I hate people looking in my eyes when I’m drunk. It makes me feel like I’m inferior or something. Really, it’s just me being paranoid, like the other person would care that I got a little carried away drinking alone on a Friday night. But that doesn’t make me feel any better about it.
If it were raining I wouldn’t bother hanging my head because everyone else would be. That always cracks me up, seeing people running through the rain with their shoulders hunched all over, like they’re gonna avoid getting wet that way.
I always pretend it isn’t raining, even when it’s really pissing down. The more it’s raining and the harder the wind’s blowing, the more I pretend like the sun’s shining and the slower I walk to let everybody know that I’m not bothered by the rain like they are. But really I hate the rain. I only like the idea of not hating the rain, and that’s why I don’t hide from it. There’s nothing I like more than walking in the rain and pretending I don’t hate every goddamn second of it.
It wasn’t gonna rain, though. If anything, it looked like the fog might come in again.
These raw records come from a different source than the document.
(** C8, counterexample: an empty section list raises a [ValueError], not
    an [IOError], with the short "nothing to load" message; and a
    missing csv file is a third way to an [IOError]. *)
Lemma merger_empty_list_is_a_value_error :
  (data_param (self start) = []
   ∧ load_data_sections_by_subject start
     = (with_log start [(FATAL, NothingToLoad)], Raises ValueError)
   ∧ ValueError ≠ IOError
   ∧ (let r := load_data_sections_by_subject
                 (reset_state start missing_cache_sections "split.csv" None) in
      r.2 = Raises IOError
      ∧ _file_list (self r.1) = Some three_subjects
      ∧ last (log (world r.1)) = Some (FATAL, CsvNotFound "T9" "absent.csv")))
  ∧ ¬ (∀ st : State,
         data_param (self st) = [] →
         (load_data_sections_by_subject st).2 = Raises IOError)
  ∧ ¬ (∀ st : State,
         let r := load_data_sections_by_subject st in
         r.2 = Raises IOError →
         data_param (self st) = []
         ∨ ∃ fl, _file_list (self r.1) = Some fl ∧ rows fl = []).
Proof.
  split; [split_and!; by vm_compute|]. split.
  - intros Hclaim. specialize (Hclaim start eq_refl).
    vm_compute in Hclaim. discriminate.
  - intros Hclaim.
    destruct (Hclaim (reset_state start missing_cache_sections "split.csv" None))
      as [Hempty|(fl & Hfl & Hrows)]; [by vm_compute|discriminate|].
    vm_compute in Hfl. injection Hfl as <-. discriminate.
Qed.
Before I moved to the city, the fog was romantic. I imagined sitting up early in the morning with a mug of over-steeped Earl Grey tea, watching the fog roll in through the Gate and over the city like a comforter. I didn’t imagine myself lost, stumbling through the streets, drunk as hell. One week living in the city and I was already sick of the fog.
I was trying to find my way back to my appartment, but I’d just moved to the city and I didn’t know my way around all that well. All I wanted to do was crash on my futon and sleep the booze off, but I was just sober enough to admit to myself that I had no idea where the hell I was. That’s what really got me; it pissed me off more than those goddamn neon lights. I’ve always been pretty good at finding my way around. I almost never need a map, and if I’ve been somewhere a couple times, I can usually find my way back without a problem. I’m not boasting or anything, it’s just this thing I’ve always been able to do.
The thought of wandering around in the fog all night looking for my street wasn’t really appealing. Even with my pea coat and wide wale cords, the cold was getting to me, so I started looking for a cafe or some place where I could get some hot tea. Sometimes, a hot cup of tea is the only thing in the world that’ll make you feel right.